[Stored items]
^^^^^^^^

(* ===== verification/Redaction.v ===== *)
(** * Redaction (crates/bazel-mcp-policy/src/redaction.rs)

    The redactor replaces every match of every configured pattern, bounding the
    result at each pass.  The regular-expression engine is a parameter: an
    interface [RegexEngine] with the documented laws of [Regex::find_iter].

    A [str] is the list of its bytes, a byte offset a [nat]: [saturating_sub] is
    then [nat] subtraction, and the one [saturating_add] adds ten to a length of
    at most [isize::MAX], so it is exact.  Slicing at a bad offset panics; [None]
    is that outcome. *)

From S2P Require Import Prelude Types Policy.

(** ** Strings as bytes *)

(** A UTF-8 continuation byte: [(byte as i8) < -0x40]. *)
Definition is_continuation (byte : Z) : bool := (0x80 <=? byte) && (byte <=? 0xBF).

(** [str::is_char_boundary]. *)
Definition is_char_boundary (value : list Z) (index : nat) : bool :=
  bool_decide (index = 0%nat) || bool_decide (index = length value) ||
  match value !! index with Some byte => negb (is_continuation byte) | None => false end.

(** [&value[start..end]], [None] when it panics. *)
Definition str_slice (value : list Z) (start end_ : nat) : option (list Z) :=
  if decide (start ≤ end_ ≤ length value)%nat then
    if is_char_boundary value start && is_char_boundary value end_
    then Some (take (end_ - start) (drop start value)) else None
  else None.

(** ** The regular-expression engine *)

Record Match : Type := MkMatch { match_start : nat; match_end : nat }.

Class RegexEngine (Regex : Type) : Type := {
  find_iter : Regex → list Z → list Match;
}.

(** What the engine documents of [find_iter]: successive, non-overlapping
    matches of the haystack, each on character boundaries. *)
Fixpoint Matches (value : list Z) (previous_end : nat) (matches : list Match) : Prop :=
  match matches with
  | [] => True
  | m :: rest =>
      (previous_end ≤ match_start m ≤ match_end m)%nat ∧ (match_end m ≤ length value)%nat ∧
      is_char_boundary value (match_start m) = true ∧ is_char_boundary value (match_end m) = true ∧
      Matches value (match_end m) rest
  end.

(** ** Operations *)

(** The [boundary] loop of [push_bounded]. *)
Fixpoint floor_boundary (value : list Z) (boundary : nat) : nat :=
  if is_char_boundary value boundary then boundary
  else match boundary with O => O | S boundary => floor_boundary value boundary end.

(** [push_bounded]: the output and whether the whole value fitted. *)
Definition push_bounded (output value : list Z) (maximum_bytes : nat) : list Z * bool :=
  let remaining := (maximum_bytes - length output)%nat in
  if (length value <=? remaining)%nat then (output ++ value, true)
  else (output ++ take (floor_boundary value remaining) value, false).

Definition REPLACEMENT : list Z := bytes_of "[REDACTED]".

(** The loop of [replace_all_bounded] over the matches, and its last push. *)
Fixpoint replace_matches (matches : list Match) (value : list Z) (maximum_bytes : nat)
    (previous_end : nat) (output : list Z) : option (list Z) :=
  match matches with
  | [] =>
      gap ← str_slice value previous_end (length value);
      Some (push_bounded output gap maximum_bytes).1
  | matched :: rest =>
      gap ← str_slice value previous_end (match_start matched);
      let '(output, fitted) := push_bounded output gap maximum_bytes in
      if negb fitted then Some output
      else if (maximum_bytes <? length output + length REPLACEMENT)%nat then Some output
      else replace_matches rest value maximum_bytes (match_end matched) (output ++ REPLACEMENT)
  end.

Section redactor.
Context {Regex : Type} `{Engine : RegexEngine Regex}.

Record Redactor : Type := MkRedactor { patterns : list Regex }.

(** [Redactor::new]; [compile] is [Regex::new]. *)
Definition new_redactor {IoError RegexError} (compile : string → result RegexError Regex)
    (sources : list string) : result (PolicyError IoError RegexError) Redactor :=
  compiled ← compile_patterns compile sources; Ok (MkRedactor compiled).

Definition replace_all_bounded (pattern : Regex) (value : list Z) (maximum_bytes : nat)
    : option (list Z) :=
  replace_matches (find_iter pattern value) value maximum_bytes 0 [].

(** [redact_bounded_into]: every pass reads the bounded output of the pass
    before it (the buffers are swapped). *)
Fixpoint redact_passes (patterns : list Regex) (output : list Z) (maximum_bytes : nat)
    : option (list Z) :=
  match patterns with
  | [] => Some output
  | pattern :: rest =>
      output ← replace_all_bounded pattern output maximum_bytes;
      redact_passes rest output maximum_bytes
  end.

Definition redact_bounded_into (redactor : Redactor) (value : list Z) (maximum_bytes : nat)
    : option (list Z) :=
  match patterns redactor with
  | [] => Some (push_bounded [] value maximum_bytes).1
  | first :: rest =>
      output ← replace_all_bounded first value maximum_bytes;
      redact_passes rest output maximum_bytes
  end.
Inductive Payload : Type :=
| Aborted (reason : Z) (description : string)
| Action (success : bool) (action_type label : string) (exit_code : Z) (primary_output : option FileView)
| Completed (success : bool) (target_kind : string) (output_group : list OutputGroup)
    (important_output directory_output : list FileView)
| TestSummary (overall_status total_run_duration_millis attempt_count shard_count : Z)
| TestResultPayload (status : Z) (test_action_output : list FileView)
| NamedSetOfFiles (files : list FileView) (file_sets : list string)
| OptionsParsed (startup_options cmd_line : list string)
| Finished (overall_success : bool) (finished_exit_code : option Z)
| ExecRequest (should_exec : bool)
| Started
| OtherPayload.

Record BepEvent : Type := MkEvent { event_id : option EventId; payload : option Payload }.

(** ** Helpers *)

Definition nonempty (value : string) : option string :=
  if bool_decide (value = "") then None else Some value.

Definition label_from_id (id : option EventId) : option string :=
  match id with
  | Some (IdTargetCompleted label) | Some (IdActionCompleted label) | Some (IdTestSummary label)
  | Some (IdTestResult label) | Some (IdUnconfiguredLabel label) | Some (IdConfiguredLabel label) =>
      nonempty label
  | _ => None
  end.

Definition test_status_of (value : Z) : TestStatus :=
  match value with
  | 1 => TestPassed
  | 2 => TestFlaky
  | 3 => TestTimedOut
  | 4 | 7 | 8 => TestFailed
  | 5 => TestIncomplete
  | 6 => TestRemote
  | _ => TestIncomplete
  end.

Definition abort_category (reason : Z) : DiagnosticCategory :=
  match reason with 5 => CatLoading | 6 => CatAnalysis | _ => CatBazel end.

Definition option_len (o : option string) : Z := from_option str_len 0 o.

(** [u64::try_from(i64).ok()] and [u32::try_from(i32)]. *)
Definition try_from_signed (z : Z) : option Z := if z <? 0 then None else Some z.

(** [parts.join("/")]. *)
Fixpoint join (sep : string) (parts : list string) : string :=
  match parts with
  | [] => ""
  | [part] => part
  | part :: rest => part +:+ sep +:+ join sep rest
  end.

(** [str::contains] and [str::ends_with]. *)
Fixpoint str_contains (value needle : string) : bool :=
  starts_with value needle ||
  match value with EmptyString => false | String _ rest => str_contains rest needle end.
Definition str_ends_with (value suffix : string) : bool :=
  bool_decide (is_Some (strip_suffix suffix value)).

Definition file_artifact (f : FileView) : option Artifact :=
  let name := bounded_text
    (join "/" (filter (fun part => part ≠ "") (path_prefix f ++ [file_name f]))) 1000 in
  '(uri, kind, local) ←
    match file f with
    | Some (FileUri uri) =>
        let kind :=
          if bool_decide (file_name f = "test.log") || bool_decide (file_name f = "test.xml") then TestLog
          else if str_contains (file_name f) "coverage" || str_ends_with (file_name f) ".dat"
          then CoverageArtifact
          else if starts_with uri "file:" then File
          else Remote in
        Some (bounded_text uri 1000, kind, starts_with uri "file:")
    | Some (SymlinkTargetPath target) => Some (bounded_text target 1000, File, true)
    | Some (FileContents _) => Some ("inline://redacted", File, true)
    | None => None
    end;
  Some (MkArtifact name kind uri (try_from_signed (file_length f)) local).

^^^^^^^^

* **EXERCISE AIM**: Only the lines above starting at the one containing "Definition file_artifact (f" and ending at the one containing "1000, File, true)", both included, are to be returned, exactly as they read.

* **RESULT OF THIS EXERCISE**:
Definition file_artifact (f : FileView) : option Artifact :=
  let name := bounded_text
    (join "/" (filter (fun part => part ≠ "") (path_prefix f ++ [file_name f]))) 1000 in
  '(uri, kind, local) ←
    match file f with
    | Some (FileUri uri) =>
        let kind :=
          if bool_decide (file_name f = "test.log") || bool_decide (file_name f = "test.xml") then TestLog
          else if str_contains (file_name f) "coverage" || str_ends_with (file_name f) ".dat"
          then CoverageArtifact
          else if starts_with uri "file:" then File
          else Remote in
        Some (bounded_text uri 1000, kind, starts_with uri "file:")
    | Some (SymlinkTargetPath target) => Some (bounded_text target 1000, File, true)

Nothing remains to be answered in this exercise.